*** Materials provided ***

(** C10: both consumers compute the two maps from the batch they are
    given.  On a batch in which a customer or terminal id is the name of an
    inherited member the maps are never completed: feature extraction and
    the rule-based classifier throw a [TypeError], and no row finds
    anything; the batch with the customer [constructor] is one.  On every
    other batch, and on no batch with such an id, every row finds its
    customer and its terminal in the maps, with counts of at least one,
    and positions 5 and 8 of its feature vector are those counts, numbers
    that are at least 1 (never the default 0).  An array has fewer than
    [2^32] elements. *)
Theorem recomputed_stats_cover_every_row_unless_inherited :
  extract inherited_customer_batch = None
  ∧ detectFraudRuleBased inherited_customer_batch = None
  ∧ ∀ txs : list Transaction,
      (extract txs = None
       ↔ ∃ t, t ∈ txs ∧ (CUSTOMER_ID t ∈ Object_prototype_names
                          ∨ TERMINAL_ID t ∈ Object_prototype_names))
      ∧ ∀ rows, extract txs = Some rows →
          (Z.of_nat (length txs) < 2 ^ 32)%Z →
          ∃ customerStats terminalStats,
            calculateCustomerStats txs = Some customerStats
            ∧ calculateTerminalStats txs = Some terminalStats
            ∧ rows = vector_of customerStats terminalStats <$> txs
            ∧ detectFraudRuleBased txs
              = Some (rule_row customerStats terminalStats <$> txs)
            ∧ ∀ i t, txs !! i = Some t →
                ∃ cs ts row,
                  customerStats !! CUSTOMER_ID t = Some cs
                  ∧ terminalStats !! TERMINAL_ID t = Some ts
                  ∧ 1 ≤ CustomerStat.transactionCount cs
                  ∧ 1 ≤ TerminalStat.transactionCount ts
                  ∧ rows !! i = Some row
                  ∧ row !! 4
                    = Some (JS.of_length (CustomerStat.transactionCount cs))
                  ∧ row !! 7
                    = Some (JS.of_length (TerminalStat.transactionCount ts))
                  ∧ (1 <=? JS.of_length (CustomerStat.transactionCount cs))%float
                    = true
                  ∧ (1 <=? JS.of_length (TerminalStat.transactionCount ts))%float
                    = true.
Proof.
  split; [by vm_compute|]. split; [by vm_compute|]. intros txs.
  split; [apply None_iff_inherited_either, extractFeatures_is_Some|].
  intros rows (customerStats & terminalStats & Hcs & Hts & ->)%extractFeatures_Some
    Hlen.
  exists customerStats, terminalStats.
  split; [done|]. split; [done|]. split; [done|].
  split; [apply detectFraudRuleBased_Some; eauto|].
  intros i t Hi.
  destruct (own_customer_present txs _ i t Hcs Hi) as (cs & Hc & _ & Hc1 & Hc2).
  destruct (own_terminal_present txs _ i t Hts Hi) as (ts & Ht & _ & Ht1 & Ht2).
  exists cs, ts. eexists. split; [done|]. split; [done|].
  split; [done|]. split; [done|].
  split; [by rewrite list_lookup_fmap, Hi|].
  unfold feature_row. rewrite Hc, Ht. simpl.
  unfold JS.or_else.
  rewrite !FloatFacts.truthy_of_length by lia.
  split; [done|]. split; [done|].
  split; apply FloatFacts.one_le_of_length; lia.
Qed.

End FeatureFacts.

(** ** MetricsEvaluator *)

Lemma binary_predicted_label v :
  is_binary v = true →
  JS.opt_or_else v 0 = 0%float ∨ JS.opt_or_else v 0 = 1%float.
Proof.
  destruct v as [x|]; [|done]. unfold is_binary. simpl.
  destruct (x =? 0)%float eqn:H0; simpl.
  - intros _. left. unfold JS.or_else.
    by rewrite FloatFacts.eqb_zero_falsy.
  - intros ->%FloatFacts.eqb_one. by right.
Qed.

Lemma count_row_total c a p :
  is_binary a = true → p = 0%float ∨ p = 1%float →
  total (count_row c a p) = S (total c).
Proof.
  unfold is_binary, count_row, total.
  intros Ha [-> | ->];
    destruct (JS.strict_eq a 0), (JS.strict_eq a 1);
    try discriminate; simpl; lia.
Qed.

Lemma count_loop_total actual :
  ∀ predicted c,
    length actual = length predicted →
    Forall (λ a, is_binary (TX_FRAUD a) = true) actual →
    Forall (λ p, is_binary (predicted_fraud p) = true) predicted →
    ∃ c', count_loop actual predicted c = Some c'
          ∧ total c' = total c + length actual.
Proof.
  induction actual as [|a actual IH]; intros predicted c Hlen Ha Hp; simpl.
  - exists c. split; [done | lia].
  - destruct predicted as [|p predicted]; [done|].
    apply Forall_cons in Ha as [Ha Ha']. apply Forall_cons in Hp as [Hp Hp'].
    destruct
      (IH predicted (count_row c (TX_FRAUD a) (JS.opt_or_else (predicted_fraud p) 0)))
      as (c' & Hc' & Htot); [by injection Hlen | done | done |].
    exists c'. split; [done|]. rewrite Htot, count_row_total; [lia | done |].
    by apply binary_predicted_label.
Qed.

(** C9: on binary label sequences of equal length the evaluator returns a
    confusion matrix [[tn, fp], [fn, tp]] of natural numbers whose sum is
    the number of rows. *)
Theorem confusion_matrix_sums_to_rows (actual predicted : list Transaction) :
  length actual = length predicted →
  Forall (λ a, is_binary (TX_FRAUD a) = true) actual →
  Forall (λ p, is_binary (predicted_fraud p) = true) predicted →
  ∃ m (tn fp fn tp : nat),
    calculateMetrics actual predicted = Some m
    ∧ confusion_matrix m = [[tn; fp]; [fn; tp]]
    ∧ tn + fp + fn + tp = length actual.
Proof.
  intros Hlen Ha Hp. unfold calculateMetrics.
  destruct (count_loop_total actual predicted
              {| tp := 0; fp := 0; tn := 0; fn := 0 |} Hlen Ha Hp)
    as (c & -> & Htot).
  exists (metrics_of c), (tn c), (fp c), (fn c), (tp c).
  split; [done|]. split; [done|]. exact Htot.
Qed.

(** The guarded ratios are 0 when their denominator is 0; accuracy has no
    guard, so an evaluation without counted rows leaves it [NaN]. *)
Lemma precision_zero_denominator c :
  tp c + fp c = 0 → precision (metrics_of c) = 0%float.
Proof.
  intros H. unfold metrics_of. simpl.
  replace (tp c) with 0 by lia. replace (fp c) with 0 by lia. reflexivity.
Qed.

Lemma recall_zero_denominator c :
  tp c + fn c = 0 → recall (metrics_of c) = 0%float.
Proof.
  intros H. unfold metrics_of. simpl.
  replace (tp c) with 0 by lia. replace (fn c) with 0 by lia. reflexivity.
Qed.

(** Without a true positive, precision and recall are 0 whatever their
    denominators, and so F1 is [0 / 0] replaced by 0. *)
Lemma f1Score_without_true_positive c :
  tp c = 0 → (Z.of_nat (fp c) < 2 ^ 32)%Z → (Z.of_nat (fn c) < 2 ^ 32)%Z →
  precision (metrics_of c) = 0%float
  ∧ recall (metrics_of c) = 0%float
  ∧ f1Score (metrics_of c) = 0%float.
Proof.
  intros Htp Hfp Hfn.
  assert (∀ n, (Z.of_nat n < 2 ^ 32)%Z →
            JS.or_else (JS.of_length 0 / JS.of_length (0 + n)) 0 = 0%float) as H0.
  { intros [|n] Hn; [reflexivity|].
    change (JS.of_length 0) with 0%float.
    rewrite FloatFacts.zero_div_of_length by (simpl; lia). reflexivity. }
  unfold metrics_of. cbn [precision recall f1Score]. rewrite Htp, !H0 by done.
  by repeat split.
Qed.

Lemma accuracy_zero_denominator c :
  tp c + fp c + tn c + fn c = 0 → is_nan (accuracy (metrics_of c)) = true.
Proof.
  intros H. unfold metrics_of. simpl.
  replace (tp c + tn c) with 0 by lia.
  replace (tp c + fp c + tn c + fn c) with 0 by lia. reflexivity.
Qed.

(** C2: on the empty batch the confusion matrix is all zero and precision,
    recall and F1 are 0, but accuracy is [0 / 0], which is [NaN] and not
    0. *)
Theorem calculateMetrics_empty_batch :
  ∃ m, calculateMetrics [] [] = Some m
       ∧ confusion_matrix m = [[0; 0]; [0; 0]]
       ∧ precision m = 0%float
       ∧ recall m = 0%float
       ∧ f1Score m = 0%float
       ∧ is_nan (accuracy m) = true
       ∧ (accuracy m =? 0)%float = false.
Proof. eexists. split; [reflexivity|]. by repeat split. Qed.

*** End of Materials provided ***

**Work request:**
Set down exactly the lines of the data above, beginning with the line that has "JS.of_length (TerminalStat.transactionCount ts))%float" and ending with the line that has "exists customerStats, terminalStats.", and no others.

**Your solution:**
                  ∧ (1 <=? JS.of_length (TerminalStat.transactionCount ts))%float
                    = true.
Proof.
  split; [by vm_compute|]. split; [by vm_compute|]. intros txs.
  split; [apply None_iff_inherited_either, extractFeatures_is_Some|].
  intros rows (customerStats & terminalStats & Hcs & Hts & ->)%extractFeatures_Some
    Hlen.
  exists customerStats, terminalStats.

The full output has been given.